Listed entries
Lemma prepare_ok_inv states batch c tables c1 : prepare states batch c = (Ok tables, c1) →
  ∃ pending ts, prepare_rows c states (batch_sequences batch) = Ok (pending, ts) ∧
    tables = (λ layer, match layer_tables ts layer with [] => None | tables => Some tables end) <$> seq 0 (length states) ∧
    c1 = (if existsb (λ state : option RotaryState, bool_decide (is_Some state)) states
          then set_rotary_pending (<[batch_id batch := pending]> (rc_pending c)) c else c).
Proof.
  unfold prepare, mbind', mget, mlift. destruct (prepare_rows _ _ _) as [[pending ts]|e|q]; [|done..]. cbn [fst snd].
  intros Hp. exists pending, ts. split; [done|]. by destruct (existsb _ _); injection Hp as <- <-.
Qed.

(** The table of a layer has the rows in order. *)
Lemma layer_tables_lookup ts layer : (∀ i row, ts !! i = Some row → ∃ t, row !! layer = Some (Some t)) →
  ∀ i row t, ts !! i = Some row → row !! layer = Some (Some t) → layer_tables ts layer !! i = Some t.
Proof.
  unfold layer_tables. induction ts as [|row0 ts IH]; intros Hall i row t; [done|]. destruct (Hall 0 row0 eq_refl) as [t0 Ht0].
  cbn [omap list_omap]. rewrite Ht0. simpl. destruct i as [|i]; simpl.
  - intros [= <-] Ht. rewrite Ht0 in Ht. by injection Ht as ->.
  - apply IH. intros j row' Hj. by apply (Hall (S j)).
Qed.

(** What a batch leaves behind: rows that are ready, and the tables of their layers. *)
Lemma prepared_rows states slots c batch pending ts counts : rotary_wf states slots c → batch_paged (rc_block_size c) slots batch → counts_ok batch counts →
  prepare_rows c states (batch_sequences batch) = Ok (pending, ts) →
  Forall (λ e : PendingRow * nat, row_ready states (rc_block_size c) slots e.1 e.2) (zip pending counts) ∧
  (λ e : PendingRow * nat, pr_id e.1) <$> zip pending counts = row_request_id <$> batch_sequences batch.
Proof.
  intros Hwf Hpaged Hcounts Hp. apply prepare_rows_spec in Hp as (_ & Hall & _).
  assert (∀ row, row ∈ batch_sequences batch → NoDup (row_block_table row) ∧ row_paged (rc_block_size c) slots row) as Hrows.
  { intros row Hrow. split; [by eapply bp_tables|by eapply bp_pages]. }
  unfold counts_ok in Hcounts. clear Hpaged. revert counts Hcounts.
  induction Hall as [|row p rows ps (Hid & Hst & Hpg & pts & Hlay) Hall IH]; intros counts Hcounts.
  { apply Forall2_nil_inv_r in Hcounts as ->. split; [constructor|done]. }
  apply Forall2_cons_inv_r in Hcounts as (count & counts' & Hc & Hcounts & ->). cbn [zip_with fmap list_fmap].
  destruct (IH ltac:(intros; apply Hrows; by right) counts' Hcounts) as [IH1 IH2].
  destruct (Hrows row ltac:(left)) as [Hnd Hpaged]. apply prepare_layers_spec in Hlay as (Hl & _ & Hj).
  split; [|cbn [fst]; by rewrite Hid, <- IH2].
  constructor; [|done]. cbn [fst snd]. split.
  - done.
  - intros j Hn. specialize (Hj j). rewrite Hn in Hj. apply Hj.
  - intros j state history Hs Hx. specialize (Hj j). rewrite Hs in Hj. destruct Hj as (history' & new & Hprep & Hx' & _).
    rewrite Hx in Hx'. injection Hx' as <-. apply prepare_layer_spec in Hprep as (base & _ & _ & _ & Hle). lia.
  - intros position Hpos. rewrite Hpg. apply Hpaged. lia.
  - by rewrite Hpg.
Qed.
...
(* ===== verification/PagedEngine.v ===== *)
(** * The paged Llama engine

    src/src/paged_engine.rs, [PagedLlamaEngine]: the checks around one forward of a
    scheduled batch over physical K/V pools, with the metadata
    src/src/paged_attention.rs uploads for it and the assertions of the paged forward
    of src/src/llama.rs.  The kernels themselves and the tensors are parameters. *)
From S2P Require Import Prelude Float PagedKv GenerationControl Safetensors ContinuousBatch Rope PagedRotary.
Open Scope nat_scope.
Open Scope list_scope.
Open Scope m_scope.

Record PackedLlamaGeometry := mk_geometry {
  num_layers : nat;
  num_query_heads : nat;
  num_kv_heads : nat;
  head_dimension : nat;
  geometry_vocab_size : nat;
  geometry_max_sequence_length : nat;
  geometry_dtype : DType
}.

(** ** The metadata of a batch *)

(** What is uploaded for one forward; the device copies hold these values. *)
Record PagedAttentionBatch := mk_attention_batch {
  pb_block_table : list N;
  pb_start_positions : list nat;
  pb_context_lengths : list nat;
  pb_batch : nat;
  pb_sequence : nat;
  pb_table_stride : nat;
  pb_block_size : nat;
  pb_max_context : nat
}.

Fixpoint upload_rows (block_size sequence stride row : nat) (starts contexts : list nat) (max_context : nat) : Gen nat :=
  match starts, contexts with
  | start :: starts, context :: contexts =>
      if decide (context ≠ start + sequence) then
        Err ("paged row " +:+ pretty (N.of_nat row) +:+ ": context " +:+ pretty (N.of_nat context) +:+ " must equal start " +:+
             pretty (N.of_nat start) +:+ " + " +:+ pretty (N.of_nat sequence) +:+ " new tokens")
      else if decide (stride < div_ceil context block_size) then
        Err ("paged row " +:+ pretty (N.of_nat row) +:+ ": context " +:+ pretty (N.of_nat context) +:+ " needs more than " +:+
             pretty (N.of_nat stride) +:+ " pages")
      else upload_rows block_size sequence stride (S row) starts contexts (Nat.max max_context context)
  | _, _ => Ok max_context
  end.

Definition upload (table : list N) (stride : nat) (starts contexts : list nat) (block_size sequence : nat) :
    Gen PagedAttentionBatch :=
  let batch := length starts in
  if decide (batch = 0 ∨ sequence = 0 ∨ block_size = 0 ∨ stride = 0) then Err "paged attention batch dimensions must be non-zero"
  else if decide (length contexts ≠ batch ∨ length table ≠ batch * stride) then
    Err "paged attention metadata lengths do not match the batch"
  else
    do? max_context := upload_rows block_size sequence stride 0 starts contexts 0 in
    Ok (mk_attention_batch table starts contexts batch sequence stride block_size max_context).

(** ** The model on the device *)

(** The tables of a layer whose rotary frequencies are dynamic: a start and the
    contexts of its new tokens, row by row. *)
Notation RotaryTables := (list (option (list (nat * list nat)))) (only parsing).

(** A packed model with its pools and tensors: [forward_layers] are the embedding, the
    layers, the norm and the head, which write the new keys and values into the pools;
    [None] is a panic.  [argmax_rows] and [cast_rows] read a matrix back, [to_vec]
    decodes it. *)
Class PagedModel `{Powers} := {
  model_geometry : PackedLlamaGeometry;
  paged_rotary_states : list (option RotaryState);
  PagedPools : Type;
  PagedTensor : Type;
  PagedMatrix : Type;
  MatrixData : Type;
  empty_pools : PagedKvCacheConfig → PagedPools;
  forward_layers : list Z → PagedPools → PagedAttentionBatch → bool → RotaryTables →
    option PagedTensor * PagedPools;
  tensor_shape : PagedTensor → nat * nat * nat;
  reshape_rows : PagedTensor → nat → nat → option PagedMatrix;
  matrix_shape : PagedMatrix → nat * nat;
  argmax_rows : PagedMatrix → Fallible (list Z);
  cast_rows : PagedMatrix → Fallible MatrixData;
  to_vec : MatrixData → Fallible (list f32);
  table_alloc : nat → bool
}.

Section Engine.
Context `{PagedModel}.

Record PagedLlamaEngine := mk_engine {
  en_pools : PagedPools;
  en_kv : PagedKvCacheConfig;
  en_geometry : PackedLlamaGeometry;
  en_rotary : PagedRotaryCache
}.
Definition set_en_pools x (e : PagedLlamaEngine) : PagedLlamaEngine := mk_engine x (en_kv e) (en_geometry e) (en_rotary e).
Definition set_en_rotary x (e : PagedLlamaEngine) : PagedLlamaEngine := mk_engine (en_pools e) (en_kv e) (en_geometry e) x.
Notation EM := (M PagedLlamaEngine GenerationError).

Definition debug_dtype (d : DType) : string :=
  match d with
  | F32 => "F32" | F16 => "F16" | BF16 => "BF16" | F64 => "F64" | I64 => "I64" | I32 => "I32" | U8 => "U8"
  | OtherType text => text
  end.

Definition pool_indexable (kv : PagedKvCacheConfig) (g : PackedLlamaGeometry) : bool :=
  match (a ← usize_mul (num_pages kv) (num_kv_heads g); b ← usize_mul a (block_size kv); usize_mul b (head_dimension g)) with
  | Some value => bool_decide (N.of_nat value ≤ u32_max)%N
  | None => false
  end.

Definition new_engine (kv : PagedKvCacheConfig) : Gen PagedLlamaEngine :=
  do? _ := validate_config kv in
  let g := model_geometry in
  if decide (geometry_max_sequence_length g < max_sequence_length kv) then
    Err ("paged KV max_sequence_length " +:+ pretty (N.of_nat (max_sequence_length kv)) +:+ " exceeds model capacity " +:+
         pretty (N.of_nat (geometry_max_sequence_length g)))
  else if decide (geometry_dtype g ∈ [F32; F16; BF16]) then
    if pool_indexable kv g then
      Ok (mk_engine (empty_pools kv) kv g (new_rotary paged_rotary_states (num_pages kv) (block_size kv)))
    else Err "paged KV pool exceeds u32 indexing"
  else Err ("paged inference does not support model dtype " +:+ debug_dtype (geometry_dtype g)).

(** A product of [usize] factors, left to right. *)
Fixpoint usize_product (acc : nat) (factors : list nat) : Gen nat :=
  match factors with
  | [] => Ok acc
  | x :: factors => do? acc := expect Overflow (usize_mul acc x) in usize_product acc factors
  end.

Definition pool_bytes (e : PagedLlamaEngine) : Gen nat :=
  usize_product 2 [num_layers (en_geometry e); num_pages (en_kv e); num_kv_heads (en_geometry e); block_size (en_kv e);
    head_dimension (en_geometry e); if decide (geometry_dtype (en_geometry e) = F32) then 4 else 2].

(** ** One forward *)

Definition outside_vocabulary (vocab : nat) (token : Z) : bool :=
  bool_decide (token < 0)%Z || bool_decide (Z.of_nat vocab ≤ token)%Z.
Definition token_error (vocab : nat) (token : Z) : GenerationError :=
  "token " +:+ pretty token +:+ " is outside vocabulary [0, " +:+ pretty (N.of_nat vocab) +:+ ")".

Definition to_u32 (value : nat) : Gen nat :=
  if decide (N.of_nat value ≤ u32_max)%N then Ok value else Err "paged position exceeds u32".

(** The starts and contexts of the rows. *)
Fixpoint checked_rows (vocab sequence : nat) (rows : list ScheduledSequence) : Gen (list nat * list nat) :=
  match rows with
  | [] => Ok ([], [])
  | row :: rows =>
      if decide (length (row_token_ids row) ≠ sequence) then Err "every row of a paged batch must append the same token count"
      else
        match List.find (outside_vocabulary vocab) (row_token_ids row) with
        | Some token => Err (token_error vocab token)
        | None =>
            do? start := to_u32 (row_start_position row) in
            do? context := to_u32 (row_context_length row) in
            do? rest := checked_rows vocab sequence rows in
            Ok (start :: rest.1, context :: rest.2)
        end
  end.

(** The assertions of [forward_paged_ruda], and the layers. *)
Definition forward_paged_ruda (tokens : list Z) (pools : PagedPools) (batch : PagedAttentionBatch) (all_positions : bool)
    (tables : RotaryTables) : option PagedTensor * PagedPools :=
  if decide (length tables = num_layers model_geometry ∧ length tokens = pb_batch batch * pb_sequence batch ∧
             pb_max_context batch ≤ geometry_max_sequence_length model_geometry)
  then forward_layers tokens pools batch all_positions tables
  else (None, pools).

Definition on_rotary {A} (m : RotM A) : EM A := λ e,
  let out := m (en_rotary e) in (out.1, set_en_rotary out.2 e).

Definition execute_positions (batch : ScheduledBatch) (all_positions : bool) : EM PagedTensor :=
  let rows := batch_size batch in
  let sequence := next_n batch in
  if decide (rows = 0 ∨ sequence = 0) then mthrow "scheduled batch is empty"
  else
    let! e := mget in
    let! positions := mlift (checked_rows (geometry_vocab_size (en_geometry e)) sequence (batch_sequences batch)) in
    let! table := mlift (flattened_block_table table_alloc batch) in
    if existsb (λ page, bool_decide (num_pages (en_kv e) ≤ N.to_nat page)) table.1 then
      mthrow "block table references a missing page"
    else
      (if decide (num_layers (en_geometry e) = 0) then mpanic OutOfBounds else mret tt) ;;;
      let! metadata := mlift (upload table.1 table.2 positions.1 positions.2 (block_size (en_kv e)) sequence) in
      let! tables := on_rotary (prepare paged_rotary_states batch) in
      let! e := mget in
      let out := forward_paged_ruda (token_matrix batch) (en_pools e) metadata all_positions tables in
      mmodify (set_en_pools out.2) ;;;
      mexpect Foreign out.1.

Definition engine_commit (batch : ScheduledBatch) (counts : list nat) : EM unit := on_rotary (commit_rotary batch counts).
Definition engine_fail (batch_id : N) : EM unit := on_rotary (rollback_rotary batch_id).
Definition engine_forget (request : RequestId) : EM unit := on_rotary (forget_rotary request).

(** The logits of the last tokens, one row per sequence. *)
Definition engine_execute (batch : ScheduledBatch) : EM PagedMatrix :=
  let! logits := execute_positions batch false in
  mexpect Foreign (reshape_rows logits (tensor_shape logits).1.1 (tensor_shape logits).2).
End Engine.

Directions
The response should hold exactly the lines starting at the line with "pretty token +:+" and ending at the line with "row :: rows =>", and no other line of the material above.

Result of this exercise
  "token " +:+ pretty token +:+ " is outside vocabulary [0, " +:+ pretty (N.of_nat vocab) +:+ ")".

Definition to_u32 (value : nat) : Gen nat :=
  if decide (N.of_nat value ≤ u32_max)%N then Ok value else Err "paged position exceeds u32".

(** The starts and contexts of the rows. *)
Fixpoint checked_rows (vocab sequence : nat) (rows : list ScheduledSequence) : Gen (list nat * list nat) :=
  match rows with
  | [] => Ok ([], [])
  | row :: rows =>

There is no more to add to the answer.